Post by Nat_H » 04 Aug 2009, 20:34

Anaerobic Fitness

OK, everyone's had that burning feeling after a few seconds of sprinting, or felt drained of energy just after practice starts. You thought you were in better shape than that. Right? High intensity sports such as soccer require a specific type of preparation. I'm going to offer some (hopefully) helpful information on anaerobic fitness.

Anaerobic fitness is:
The ability to perform high-intensity exercise (such as sprinting) for periods of time: up to 1-2 minutes, and to recover quickly.

The word "anaerobic" means "without oxygen" (as compared to aerobic exercise). When you are performing a sprint, your body creates energy without synthesizing oxygen. This is necessary for sprinting because your body does not have time to circulate and burn oxygen quickly, but since energy created without oxygen is less efficient, high-intensity exercise cannot last very long. This is why eventually you must switch from a fast sprint to a slow jog.

However, with the proper training and understanding, you can develop your anaerobic energy system to become more efficient and allow greater exercise duration at higher intensity.

Biochemistry

In the process of performing muscle movements at high intensity, your body needs to utilize anaerobic energy systems to fuel your muscles. There are two phases to this process:

1. The phosphate system
This system uses the little energy your body has already stored (in the form of ATP), and when the ATP is burnt out, it uses the creatine phosphate your body has stored to synthesize more ATP for use.
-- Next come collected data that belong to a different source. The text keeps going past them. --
(** ** Where the tile lands on its canvas *)

Lemma rect_bounds (W q c : Q) :
  (0 < W)%Q → (0 < q)%Q → (0 <= c)%Q → (c + 1 <= q)%Q →
  (0 <= c * (W / 4 / q))%Q
  ∧ (c * (W / 4 / q) + W / 4 / q <= W / 4)%Q
  ∧ ((c + 1 == q)%Q → (c * (W / 4 / q) + W / 4 / q == W / 4)%Q).
Proof.
  intros HW Hq Hc0 Hc1.
  assert (Hq0 : ¬ (q == 0)%Q) by (intros E; rewrite E in Hq; by apply Qlt_irrefl in Hq).
  assert (Hpos : (0 < W / 4 / q)%Q).
  { apply Qlt_shift_div_l; [done|]. rewrite Qmult_0_l.
    apply Qlt_shift_div_l; [done|]. by rewrite Qmult_0_l. }
  assert (Hfull : (q * (W / 4 / q) == W / 4)%Q) by by field.
  set (w := (W / 4 / q)%Q) in *.
  split; [|split].
  - apply Qmult_le_0_compat; lra.
  - rewrite <- Hfull.
    assert (E : (c * w + w == (c + 1) * w)%Q) by ring. rewrite E.
    apply Qmult_le_compat_r; lra.
  - intros E. rewrite <- Hfull, <- E. ring.
Qed.

Lemma tile_rect_bounds (W C cc : Z) :
  0 < W → 0 < C / 4 → C = 4 * (C / 4) → 0 ≤ cc < C / 4 →
  (0 <= inject_Z cc * (inject_Z W / inject_Z C))%Q
  ∧ (inject_Z cc * (inject_Z W / inject_Z C) + inject_Z W / inject_Z C
     <= inject_Z W / 4)%Q
  ∧ (cc = C / 4 - 1 →
     (inject_Z cc * (inject_Z W / inject_Z C) + inject_Z W / inject_Z C
      == inject_Z W / 4)%Q).
Proof.
  intros HW Hq HC Hcc.
  assert (HqQ : (0 < inject_Z (C / 4))%Q) by (rewrite <- (Zlt_Qlt 0); lia).
  assert (HWQ : (0 < inject_Z W)%Q) by (rewrite <- (Zlt_Qlt 0); lia).
  assert (Hq0 : ¬ (inject_Z (C / 4) == 0)%Q)
    by (intros E; rewrite E in HqQ; by apply Qlt_irrefl in HqQ).
  assert (HCQ : (inject_Z C == 4 * inject_Z (C / 4))%Q).
  { rewrite HC at 1. by rewrite inject_Z_mult. }
  assert (Hsz : (inject_Z W / inject_Z C == inject_Z W / 4 / inject_Z (C / 4))%Q).
  { rewrite HCQ. by field. }
  assert (Hc0 : (0 <= inject_Z cc)%Q) by (rewrite <- (Zle_Qle 0); lia).
  assert (Hc1 : (inject_Z cc + 1 <= inject_Z (C / 4))%Q).
  { change 1%Q with (inject_Z 1). rewrite <- inject_Z_plus, <- Zle_Qle. lia. }
  rewrite Hsz.
  destruct (rect_bounds _ _ _ HWQ HqQ Hc0 Hc1) as (H1 & H2 & H3).
  split; [done|]. split; [done|]. intros E. apply H3.
  change 1%Q with (inject_Z 1). rewrite <- inject_Z_plus.
  apply inject_Z_injective. lia.
Qed.

Lemma tile_rect_bounds_rows (W R rr : Z) :
  0 < W → 0 < R / 2 → R = 2 * (R / 2) → 0 ≤ rr < R / 2 →
  (0 <= inject_Z rr * (inject_Z W / 2 / inject_Z R))%Q
  ∧ (inject_Z rr * (inject_Z W / 2 / inject_Z R) + inject_Z W / 2 / inject_Z R
     <= inject_Z W / 4)%Q.
Proof.
  intros HW Hq HR Hrr.
  assert (HqQ : (0 < inject_Z (R / 2))%Q) by (rewrite <- (Zlt_Qlt 0); lia).
  assert (HWQ : (0 < inject_Z W)%Q) by (rewrite <- (Zlt_Qlt 0); lia).
  assert (Hq0 : ¬ (inject_Z (R / 2) == 0)%Q)
    by (intros E; rewrite E in HqQ; by apply Qlt_irrefl in HqQ).
  assert (HRQ : (inject_Z R == 2 * inject_Z (R / 2))%Q).
  { rewrite HR at 1. by rewrite inject_Z_mult. }
  assert (Hsz : (inject_Z W / 2 / inject_Z R == inject_Z W / 4 / inject_Z (R / 2))%Q).
  { rewrite HRQ. by field. }
  assert (Hc0 : (0 <= inject_Z rr)%Q) by (rewrite <- (Zle_Qle 0); lia).
  assert (Hc1 : (inject_Z rr + 1 <= inject_Z (R / 2))%Q).
  { change 1%Q with (inject_Z 1). rewrite <- inject_Z_plus, <- Zle_Qle. lia. }
  rewrite Hsz.
  destruct (rect_bounds _ _ _ HWQ HqQ Hc0 Hc1) as (H1 & H2 & _).
  by split.
Qed.

Lemma drawTile_begin_offsets (s : Adapter) (p : Panorama) (t : Tile) (job : DrawJob) :
  config_panorama s = Some p → drawTile_begin s t = Some job →
  job_colInCanvas job = Z.rem (col t) (cols p / 4)
  ∧ job_rowInCanvas job = Z.rem (row t) (rows p / 2).
Proof.
  unfold drawTile_begin. intros -> H. repeat case_match; by simplify_eq/=.
Qed.

(** The rectangle of a tile when [psv.config.panorama] is the accepted
    configuration [p] and the tile sizes are the ones computed from [p]. *)
Lemma tile_rect (s : Adapter) (p : Panorama) (t : Tile) (job : DrawJob) (ok : bool) :
  config_panorama s = Some p → accepted p →
  colSize (props s) = (inject_Z (width p) / inject_Z (cols p))%Q →
  rowSize (props s) = (inject_Z (width p) / 2 / inject_Z (rows p))%Q →
  0 < width p → in_grid p t → drawTile_begin s t = Some job →
  ∃ x y w h,
    op_rect (settle_op job ok s) = Some (x, y, w, h)
    ∧ w = (inject_Z (width p) / inject_Z (cols p))%Q
    ∧ h = (inject_Z (width p) / 2 / inject_Z (rows p))%Q
    ∧ (0 <= x ∧ x + w <= inject_Z (width p) / 4
       ∧ 0 <= y ∧ y + h <= inject_Z (width p) / 4)%Q
    ∧ (job_colInCanvas job = cols p / 4 - 1 → (x + w == inject_Z (width p) / 4)%Q).
Proof.
  intros Hcfg Hacc Hcs Hrs HW Hgrid Hjob.
  destruct (drawTile_begin_offsets s p t job Hcfg Hjob) as [Hcc Hrc].
  apply accepted_facts in Hacc as (_ & Hc0 & Hr0 & H4 & H2).
  destruct Hgrid as [Hcol Hrow].
  destruct (quarter_of_cols (cols p)) as [Hq HC]; [lia | done |].
  destruct (half_of_rows (rows p)) as [Hh HR]; [lia | done |].
  rewrite Z.rem_mod_nonneg in Hcc by lia. rewrite Z.rem_mod_nonneg in Hrc by lia.
  pose proof (Z.mod_pos_bound (col t) (cols p / 4) Hq) as Hcb.
  pose proof (Z.mod_pos_bound (row t) (rows p / 2) Hh) as Hrb.
  rewrite <- Hcc in Hcb. rewrite <- Hrc in Hrb.
  destruct (tile_rect_bounds (width p) (cols p) (job_colInCanvas job) HW Hq HC Hcb)
    as (Hx0 & Hx1 & Hx2).
  destruct (tile_rect_bounds_rows (width p) (rows p) (job_rowInCanvas job) HW Hh HR Hrb)
    as (Hy0 & Hy1).
  exists (inject_Z (job_colInCanvas job) * colSize (props s))%Q,
         (inject_Z (job_rowInCanvas job) * rowSize (props s))%Q,
         (colSize (props s)), (rowSize (props s)).
  split; [unfold settle_op; by destruct ok|].
  rewrite Hcs, Hrs. done.
Qed.

(** The viewer configures the panorama [p], of positive width, and loads
    it.  Until the next load, a tile of the grid is drawn inside the square
    of side [width / 4] at the origin of its canvas, in a rectangle of
    [width / cols] by [width / 2 / rows]. *)
Theorem tile_drawn_inside_quarter (s0 : Adapter) (arg : PanoramaArg) (p : Panorama)
    (evs : list ViewerEvent) (t : Tile) (job : DrawJob) (ok : bool) :
  checkPanorama arg = inr p → forallb within_load evs = true →
  0 < width p → in_grid p t →
  drawTile_begin (viewer_run (VConfig (Some p) :: VLoadTexture arg :: evs) s0) t
  = Some job →
  ∃ x y w h,
    op_rect (settle_op job ok
               (viewer_run (VConfig (Some p) :: VLoadTexture arg :: evs) s0))
    = Some (x, y, w, h)
    ∧ (w * inject_Z (cols p) == inject_Z (width p))%Q
    ∧ (h * inject_Z (rows p) * 2 == inject_Z (width p))%Q
    ∧ (0 <= x ∧ x + w <= inject_Z (width p) / 4
       ∧ 0 <= y ∧ y + h <= inject_Z (width p) / 4)%Q.
Proof.
  intros Hp Hevs HW Hgrid Hjob.
  destruct (loaded_setup s0 arg p evs Hp Hevs) as (Hcfg & Hcs & Hrs).
  assert (Hacc : accepted p) by by exists arg.
  destruct (tile_rect _ p t job ok Hcfg Hacc Hcs Hrs HW Hgrid Hjob)
    as (x & y & w & h & Hop & -> & -> & Hb & _).
  exists x, y, (inject_Z (width p) / inject_Z (cols p))%Q,
         (inject_Z (width p) / 2 / inject_Z (rows p))%Q.
  split; [done|].
  destruct (accepted_facts p Hacc) as (_ & Hc0 & Hr0 & _).
  assert (¬ (inject_Z (cols p) == 0)%Q).
  { change 0%Q with (inject_Z 0). by rewrite inject_Z_injective. }
  assert (¬ (inject_Z (rows p) == 0)%Q).
  { change 0%Q with (inject_Z 0). by rewrite inject_Z_injective. }
  split; [by field|]. split; [by field | done].
Qed.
This system relies solely on the levels of ATP and creatine phosphate your body has when you begin exercise, and as such can only provide about 10 to 15 seconds of energy. It's the first one that kicks in, using your reserves of available energy before the main anaerobic system needs to convert energy from carbs.

2. Anaerobic glycolysis
This system is the main anaerobic energy pathway. It synthesizes energy (ATP) from carbohydrates (glucose). This process is called glycolysis. Since your body can store more carbo's than it can chemicals like ATP and creatine phosphate, the glycolysis process can provide energy for longer periods of time. In fact, the two factors that determine the "shut off" point for this pathway are:

-------a. Lactic acid build-up
Because this glycolysis is anaerobic, and there is no oxygen as a
reactant, one of the byproducts of the chemical reaction is lactic
acid. Your body cannot tolerate high levels of lactic acid, so after too
much high-intensity exercise, you must slow down or stop and get
some oxygen and let your body rid your system of the lactic acid.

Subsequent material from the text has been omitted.